> [EXERCISE REQUIREMENTS]: Copy each line below in which the string "with" appears.
[Start of section]
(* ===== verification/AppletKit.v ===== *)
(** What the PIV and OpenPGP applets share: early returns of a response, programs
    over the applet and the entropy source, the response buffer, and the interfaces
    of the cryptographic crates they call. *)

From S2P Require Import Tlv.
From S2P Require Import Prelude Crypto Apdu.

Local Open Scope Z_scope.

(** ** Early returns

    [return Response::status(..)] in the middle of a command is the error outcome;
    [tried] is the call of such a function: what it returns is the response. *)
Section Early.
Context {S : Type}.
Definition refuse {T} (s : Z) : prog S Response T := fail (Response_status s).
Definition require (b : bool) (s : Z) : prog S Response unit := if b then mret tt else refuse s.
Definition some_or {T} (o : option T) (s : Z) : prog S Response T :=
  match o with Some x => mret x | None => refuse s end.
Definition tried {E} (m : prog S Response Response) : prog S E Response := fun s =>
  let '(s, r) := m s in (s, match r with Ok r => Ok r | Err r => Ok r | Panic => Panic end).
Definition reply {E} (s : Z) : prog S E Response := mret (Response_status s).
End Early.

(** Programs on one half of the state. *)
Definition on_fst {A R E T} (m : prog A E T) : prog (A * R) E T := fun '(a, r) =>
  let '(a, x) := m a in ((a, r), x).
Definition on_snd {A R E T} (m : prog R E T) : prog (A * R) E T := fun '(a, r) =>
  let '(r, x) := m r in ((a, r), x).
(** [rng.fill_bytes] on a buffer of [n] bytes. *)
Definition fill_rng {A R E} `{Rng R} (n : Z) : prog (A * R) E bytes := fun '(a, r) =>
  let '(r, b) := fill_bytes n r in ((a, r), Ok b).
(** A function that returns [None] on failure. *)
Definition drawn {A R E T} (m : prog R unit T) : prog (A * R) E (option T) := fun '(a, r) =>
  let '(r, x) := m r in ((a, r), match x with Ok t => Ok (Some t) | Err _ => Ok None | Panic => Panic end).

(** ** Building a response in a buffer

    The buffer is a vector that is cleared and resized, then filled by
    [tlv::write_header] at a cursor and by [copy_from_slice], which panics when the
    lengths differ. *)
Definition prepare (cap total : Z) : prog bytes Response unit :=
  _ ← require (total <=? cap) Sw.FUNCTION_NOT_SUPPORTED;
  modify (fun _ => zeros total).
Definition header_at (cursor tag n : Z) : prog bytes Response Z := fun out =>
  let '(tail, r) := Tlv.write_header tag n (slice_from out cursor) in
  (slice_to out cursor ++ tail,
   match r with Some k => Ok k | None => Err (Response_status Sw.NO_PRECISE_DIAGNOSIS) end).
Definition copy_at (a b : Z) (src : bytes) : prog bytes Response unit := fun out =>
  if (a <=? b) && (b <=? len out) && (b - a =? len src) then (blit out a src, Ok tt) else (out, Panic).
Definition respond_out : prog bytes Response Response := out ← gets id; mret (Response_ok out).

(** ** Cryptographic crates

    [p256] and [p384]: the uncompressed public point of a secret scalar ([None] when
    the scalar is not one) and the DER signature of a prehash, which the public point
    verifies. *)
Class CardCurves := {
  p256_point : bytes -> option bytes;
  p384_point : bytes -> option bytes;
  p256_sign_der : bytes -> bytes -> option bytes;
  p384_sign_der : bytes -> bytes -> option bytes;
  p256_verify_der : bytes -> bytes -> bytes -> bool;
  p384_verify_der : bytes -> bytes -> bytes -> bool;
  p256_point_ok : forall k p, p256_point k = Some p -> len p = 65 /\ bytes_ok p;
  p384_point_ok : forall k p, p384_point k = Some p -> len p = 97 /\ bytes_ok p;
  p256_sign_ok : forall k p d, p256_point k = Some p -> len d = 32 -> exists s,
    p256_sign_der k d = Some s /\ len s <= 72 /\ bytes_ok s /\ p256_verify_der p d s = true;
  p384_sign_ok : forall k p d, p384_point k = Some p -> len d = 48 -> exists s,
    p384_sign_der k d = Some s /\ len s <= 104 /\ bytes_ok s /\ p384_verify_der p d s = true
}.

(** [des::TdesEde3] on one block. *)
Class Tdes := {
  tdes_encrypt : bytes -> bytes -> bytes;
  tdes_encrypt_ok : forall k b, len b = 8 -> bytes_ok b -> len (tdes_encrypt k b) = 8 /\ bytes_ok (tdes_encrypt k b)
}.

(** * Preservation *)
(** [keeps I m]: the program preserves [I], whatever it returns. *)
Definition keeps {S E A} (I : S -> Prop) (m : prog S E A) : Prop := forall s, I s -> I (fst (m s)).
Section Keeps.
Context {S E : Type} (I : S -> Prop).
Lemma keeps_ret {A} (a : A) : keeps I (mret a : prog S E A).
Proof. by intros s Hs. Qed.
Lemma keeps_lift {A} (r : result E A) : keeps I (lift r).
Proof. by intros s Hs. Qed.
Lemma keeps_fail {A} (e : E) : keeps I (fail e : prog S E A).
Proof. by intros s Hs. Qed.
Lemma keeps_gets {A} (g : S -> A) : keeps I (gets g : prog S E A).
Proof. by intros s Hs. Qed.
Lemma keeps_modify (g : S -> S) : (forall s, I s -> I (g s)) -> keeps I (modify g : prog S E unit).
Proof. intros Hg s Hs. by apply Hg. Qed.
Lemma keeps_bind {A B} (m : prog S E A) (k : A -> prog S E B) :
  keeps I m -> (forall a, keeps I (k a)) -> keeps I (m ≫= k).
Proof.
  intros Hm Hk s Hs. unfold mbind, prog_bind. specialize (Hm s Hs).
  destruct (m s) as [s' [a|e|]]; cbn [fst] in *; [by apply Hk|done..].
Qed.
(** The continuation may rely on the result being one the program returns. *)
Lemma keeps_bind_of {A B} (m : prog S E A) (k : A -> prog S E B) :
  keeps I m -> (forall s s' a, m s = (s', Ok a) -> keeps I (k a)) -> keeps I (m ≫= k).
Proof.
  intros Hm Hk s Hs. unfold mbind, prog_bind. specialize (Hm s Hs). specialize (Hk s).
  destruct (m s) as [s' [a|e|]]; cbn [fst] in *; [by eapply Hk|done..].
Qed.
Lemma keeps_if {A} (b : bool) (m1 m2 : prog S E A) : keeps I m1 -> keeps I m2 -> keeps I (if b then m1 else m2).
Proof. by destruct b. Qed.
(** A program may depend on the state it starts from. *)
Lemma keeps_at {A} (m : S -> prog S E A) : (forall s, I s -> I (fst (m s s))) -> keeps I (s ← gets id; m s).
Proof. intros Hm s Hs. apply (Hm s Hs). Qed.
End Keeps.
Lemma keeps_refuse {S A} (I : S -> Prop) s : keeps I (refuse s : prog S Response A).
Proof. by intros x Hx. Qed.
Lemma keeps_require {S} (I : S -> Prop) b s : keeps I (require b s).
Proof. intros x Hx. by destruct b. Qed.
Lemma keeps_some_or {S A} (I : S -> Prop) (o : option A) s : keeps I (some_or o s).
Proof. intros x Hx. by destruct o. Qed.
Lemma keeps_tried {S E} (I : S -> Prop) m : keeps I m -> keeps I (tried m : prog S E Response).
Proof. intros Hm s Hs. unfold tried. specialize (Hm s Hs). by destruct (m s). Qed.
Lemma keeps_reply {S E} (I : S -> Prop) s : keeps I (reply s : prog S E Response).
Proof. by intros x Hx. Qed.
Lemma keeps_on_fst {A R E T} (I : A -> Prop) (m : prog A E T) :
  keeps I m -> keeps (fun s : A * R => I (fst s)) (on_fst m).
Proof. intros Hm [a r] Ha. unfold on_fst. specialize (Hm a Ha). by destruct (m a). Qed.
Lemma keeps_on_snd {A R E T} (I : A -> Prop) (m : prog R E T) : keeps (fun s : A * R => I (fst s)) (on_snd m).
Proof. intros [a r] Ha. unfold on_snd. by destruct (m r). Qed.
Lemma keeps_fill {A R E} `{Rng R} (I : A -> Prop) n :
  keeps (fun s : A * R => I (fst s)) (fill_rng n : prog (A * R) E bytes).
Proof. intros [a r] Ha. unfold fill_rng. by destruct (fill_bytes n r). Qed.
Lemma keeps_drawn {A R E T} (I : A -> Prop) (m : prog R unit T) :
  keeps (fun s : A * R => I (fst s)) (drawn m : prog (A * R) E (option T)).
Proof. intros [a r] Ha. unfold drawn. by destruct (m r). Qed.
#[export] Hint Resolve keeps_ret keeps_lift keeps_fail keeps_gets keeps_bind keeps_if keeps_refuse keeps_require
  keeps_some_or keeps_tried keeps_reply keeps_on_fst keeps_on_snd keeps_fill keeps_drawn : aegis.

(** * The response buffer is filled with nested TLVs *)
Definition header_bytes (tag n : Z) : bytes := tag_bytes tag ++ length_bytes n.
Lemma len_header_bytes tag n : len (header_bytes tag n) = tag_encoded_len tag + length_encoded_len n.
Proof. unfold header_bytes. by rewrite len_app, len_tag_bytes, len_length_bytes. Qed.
[End of section]
> [TASK OUTPUT]:
  match o with Some x => mret x | None => refuse s end.
  let '(s, r) := m s in (s, match r with Ok r => Ok r | Err r => Ok r | Panic => Panic end).
  let '(r, x) := m r in ((a, r), match x with Ok t => Ok (Some t) | Err _ => Ok None | Panic => Panic end).
   match r with Some k => Ok k | None => Err (Response_status Sw.NO_PRECISE_DIAGNOSIS) end).
(** * The response buffer is filled with nested TLVs *)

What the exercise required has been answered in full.